## WHAT YOU ARE ASKED TO DO
Your reply should be made up of every line in the records below that holds the string "export".

Collected data
(* ===== verification/Message.v ===== *)
(** Messages: the fields of a message of the C library with the wrappers of
    internal/ccsmp/ccsmp_message.go and ccsmp_message_tracing.go, the getters of
    internal/impl/message/message_impl.go and inbound_message_impl.go, and the builder of
    outbound messages with the setters of outbound_message_impl.go.

    A message of the library is what its documentation says ([CMessages]): getting a field gives
    what was last set, and setting it changes no other field, the forms of the payload apart.
    Every call of the library may fail. *)

From Stdlib Require Import ZArith Lia Ascii.
From stdpp Require Import base list gmap strings.
From S2P Require Import Prelude GoStrconv GoEffects Errors Resource Sdt SdtContainer Validation.

#[local] Open Scope Z_scope.

(** * The fields of a message *)

(** [solClient_msg_tracing_context_type_t]. *)
Inductive SolClientMessageTracingContextType : Type :=
| SolClientContextTypeTransportContext | SolClientContextTypeCreationContext.

#[export] Instance tracing_context_eq_dec : EqDecision SolClientMessageTracingContextType.
Proof. solve_decision. Defined.

(** The fields that the functions [solClient_msg_get...] and [solClient_msg_set...] access. *)
Inductive msg_field : Type :=
| ApplicationMsgType | CorrelationId | ApplicationMessageId | SenderId
| HttpContentType | HttpContentEncoding
| Expiration | Priority | SequenceNumber | ClassOfService | TimeToLive
| DMQEligible | ElidingEligible | AckImmediately
| DeliveryMode_ | CorrelationTag | DestinationField | ReplyTo | AsReply
| BinaryBytes | BinaryString | BinaryMap | BinaryStream | Xml | UserProperties
| TraceID (c : SolClientMessageTracingContextType)
| SpanID (c : SolClientMessageTracingContextType)
| Sampled (c : SolClientMessageTracingContextType)
| TraceState (c : SolClientMessageTracingContextType)
| Baggage
| SenderTimestamp | RcvTimestamp | MsgId | CacheRequestId | ReplicationGroupMessageId.

#[export] Instance msg_field_eq_dec : EqDecision msg_field.
Proof. solve_decision. Defined.

(** What a field holds: a string of C is what precedes its NUL, but a trace state has a length of its
    own, and a baggage is given with the NUL that ends it. *)
Definition cval (K : Type) (f : msg_field) : Type :=
  match f with
  | ApplicationMsgType | CorrelationId | ApplicationMessageId | SenderId | HttpContentType
  | HttpContentEncoding | BinaryString | TraceState _ | Baggage => string
  | Expiration | Priority | SequenceNumber | ClassOfService | TimeToLive | DeliveryMode_
  | SenderTimestamp | RcvTimestamp | MsgId | CacheRequestId => Z
  | DMQEligible | ElidingEligible | AckImmediately | AsReply | Sampled _ => bool
  | CorrelationTag | BinaryBytes | Xml | TraceID _ | SpanID _ | ReplicationGroupMessageId =>
      list Byte.byte
  | DestinationField | ReplyTo => destinationType * string
  | BinaryMap | BinaryStream | UserProperties => K
  end.

(** The forms of the binary attachment are one part of the message. *)
Definition binary (f : msg_field) : bool :=
  match f with BinaryBytes | BinaryString | BinaryMap | BinaryStream => true | _ => false end.
Definition indep (f g : msg_field) : bool := negb (bool_decide (f = g) || (binary f && binary g)).

(** The setter of sequence numbers takes 64 unsigned bits and the getter gives signed ones. *)
Definition cval_fits {K} (f : msg_field) : cval K f → bool :=
  match f with SequenceNumber => λ z, z <? 2 ^ 63 | _ => λ _, true end.

(** [solClient_cacheStatus_t]. *)
Inductive SolClientCacheStatus : Type :=
| SolClientCacheStatusInvalidMessage | SolClientCacheStatusLiveMessage
| SolClientCacheStatusCacheMessage | SolClientCacheStatusSuspectMessage.

(** The functions of the library on messages [M] and on their containers [K]: a container of a
    message is opened, filled, and closed ([msg_set]). *)
Class CMessages (M K : Type) : Type := {
  msg_alloc : res ErrorInfo M;
  msg_dup : M → res ErrorInfo M;
  msg_free : M → M;
  msg_get : ∀ f : msg_field, M → res ErrorInfo (cval K f);
  msg_set : ∀ f : msg_field, cval K f → M → res ErrorInfo M;
  msg_create : msg_field → M → res ErrorInfo K;
  msg_deleteBaggage : M → res ErrorInfo M;
  msg_isRedelivered : M → bool;
  msg_isDiscardIndication : M → bool;
  msg_isCacheMsg : M → SolClientCacheStatus;
}.

(** What their documentation says of them. *)
Class CMessagesLaws (M K : Type) `{!CContainers K} `{!CMessages M K} : Prop := {
  get_set_same : ∀ f v (m m' : M), msg_set f v m = Ok m' → cval_fits f v = true →
    msg_get f m' = Ok v;
  get_set_other : ∀ f g v (m m' : M), msg_set f v m = Ok m' → indep f g = true →
    msg_get g m' = msg_get g m;
  create_empty : ∀ f (m : M) k, msg_create f m = Ok k → container_fields k = [];
  deleteBaggage_get : ∀ m m' : M, msg_deleteBaggage m = Ok m' →
    ∃ info, msg_get Baggage m' = Err info ∧ ReturnCode info ≠ ReturnCodeFail;
  deleteBaggage_other : ∀ g (m m' : M), msg_deleteBaggage m = Ok m' → g ≠ Baggage →
    msg_get g m' = msg_get g m;
  dup_get : ∀ f (m m' : M), msg_dup m = Ok m' → msg_get f m' = msg_get f m;
  alloc_plain : ∀ m : M, msg_alloc = Ok m →
    ∀ f, binary f = true ∨ f = Xml ∨ f = UserProperties →
    ∃ info, msg_get f m = Err info ∧ ReturnCode info = ReturnCodeNotFound;
}.

(** * Wrappers *)

Section wrappers.
Context {M K : Type} `{!CMessages M K} `{!GoArch}.

(** A value and an error, as Go returns them: the variable keeps its first value when the call
    fails. *)
Definition go_pair {A} (zero : A) (r : res ErrorInfo A) : A * option ErrorInfo :=
  match r with Ok a => (a, None) | Err info => (zero, Some info) end.

(** The getters of attachments, whose code tests the return code. *)
Definition attachment_bytes (r : res ErrorInfo (list Byte.byte)) : list Byte.byte * bool :=
  match r with
  | Ok bs => (bs, true)
  | Err info => ([], bool_decide (ReturnCode info = ReturnCodeOk))
  end.

Definition SolClientMessageAlloc : res ErrorInfo M := msg_alloc.
Definition SolClientMessageDup (m : M) : res ErrorInfo M := msg_dup m.

Definition SolClientMessageGetBinaryAttachmentAsBytes (m : M) : list Byte.byte * bool :=
  attachment_bytes (msg_get BinaryBytes m).
Definition SolClientMessageGetXMLAttachmentAsBytes (m : M) : list Byte.byte * bool :=
  attachment_bytes (msg_get Xml m).
Definition SolClientMessageSetBinaryAttachmentAsBytes (arr : list Byte.byte) (m : M)
    : res ErrorInfo M := msg_set BinaryBytes arr m.
Definition SolClientMessageGetBinaryAttachmentAsString (m : M) : string * bool :=
  match msg_get BinaryString m with Ok s => (s, true) | Err _ => ("", false) end.
Definition SolClientMessageSetBinaryAttachmentString (str : string) (m : M) : res ErrorInfo M :=
  msg_set BinaryString (cstring str) m.
Definition SolClientMessageGetBinaryAttachmentAsStream (m : M)
    : option (SolClientOpaqueContainer K) :=
  match msg_get BinaryStream m with
  | Ok k => Some (mkContainer k SolClientOpaqueContainerStream)
  | Err _ => None
  end.
Definition SolClientMessageGetBinaryAttachmentAsMap (m : M) : option (SolClientOpaqueContainer K) :=
  match msg_get BinaryMap m with
  | Ok k => Some (mkContainer k SolClientOpaqueContainerMap)
  | Err _ => None
  end.
Definition SolClientMessageGetUserPropertyMap (m : M)
    : res ErrorInfo (SolClientOpaqueContainer K) :=
  let? k := msg_get UserProperties m in Ok (mkContainer k SolClientOpaqueContainerMap).

(** The functions of ccsmp_container.go that open a container of a message. *)
Definition SolClientMessageCreateUserPropertyMap (m : M)
    : res ErrorInfo (SolClientOpaqueContainer K) :=
  let? k := msg_create UserProperties m in Ok (mkContainer k SolClientOpaqueContainerMap).
Definition SolClientMessageCreateBinaryAttachmentMap (m : M)
    : res ErrorInfo (SolClientOpaqueContainer K) :=
  let? k := msg_create BinaryMap m in Ok (mkContainer k SolClientOpaqueContainerMap).
Definition SolClientMessageCreateBinaryAttachmentStream (m : M)
    : res ErrorInfo (SolClientOpaqueContainer K) :=
  let? k := msg_create BinaryStream m in Ok (mkContainer k SolClientOpaqueContainerStream).

Definition SolClientMessageGetApplicationMessageType (m : M) : string * option ErrorInfo :=
  go_pair "" (msg_get ApplicationMsgType m).
Definition SolClientMessageSetApplicationMessageType (msgType : string) (m : M) : res ErrorInfo M :=
  msg_set ApplicationMsgType (cstring msgType) m.
Definition SolClientMessageGetCorrelationID (m : M) : string * option ErrorInfo :=
  go_pair "" (msg_get CorrelationId m).
Definition SolClientMessageSetCorrelationID (correlationID : string) (m : M) : res ErrorInfo M :=
  msg_set CorrelationId (cstring correlationID) m.
Definition SolClientMessageGetApplicationMessageID (m : M) : string * option ErrorInfo :=
  go_pair "" (msg_get ApplicationMessageId m).
Definition SolClientMessageSetApplicationMessageID (msgID : string) (m : M) : res ErrorInfo M :=
  msg_set ApplicationMessageId (cstring msgID) m.
Definition SolClientMessageGetDestinationName (m : M) : string * option ErrorInfo :=
  go_pair "" (let? d := msg_get DestinationField m in Ok (snd d)).
Definition SolClientMessageGetReplyToDestinationName (m : M) : string * option ErrorInfo :=
  go_pair "" (let? d := msg_get ReplyTo m in Ok (snd d)).
Definition SolClientMessageSetDestination (destinationString : string) (m : M) : res ErrorInfo M :=
  msg_set DestinationField (TopicDestination, cstring destinationString) m.
Definition SolClientMessageSetReplyToDestination (replyToDestinationString : string) (m : M)
    : res ErrorInfo M :=
  msg_set ReplyTo (TopicDestination, cstring replyToDestinationString) m.
Definition SolClientMessageSetAsReply (val : bool) (m : M) : res ErrorInfo M := msg_set AsReply val m.

(** Times are nanoseconds since 1970; the zero time of Go is the start of the year 1. *)
Definition zero_time : Z := -62135596800 * 10 ^ 9.
Definition time_Unix (sec nsec : Z) : Z := sec * 10 ^ 9 + nsec.
Definition UnixNano (t : Z) : Z := wrapS 64 t.
Definition Unix (t : Z) : Z := t / 10 ^ 9.
Definition time_of_millis (timeInMillis : Z) : Z :=
  time_Unix (Z.quot timeInMillis 1000) (Z.rem timeInMillis 1000 * 10 ^ 6).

## ANSWER BOX
#[export] Instance tracing_context_eq_dec : EqDecision SolClientMessageTracingContextType.
#[export] Instance msg_field_eq_dec : EqDecision msg_field.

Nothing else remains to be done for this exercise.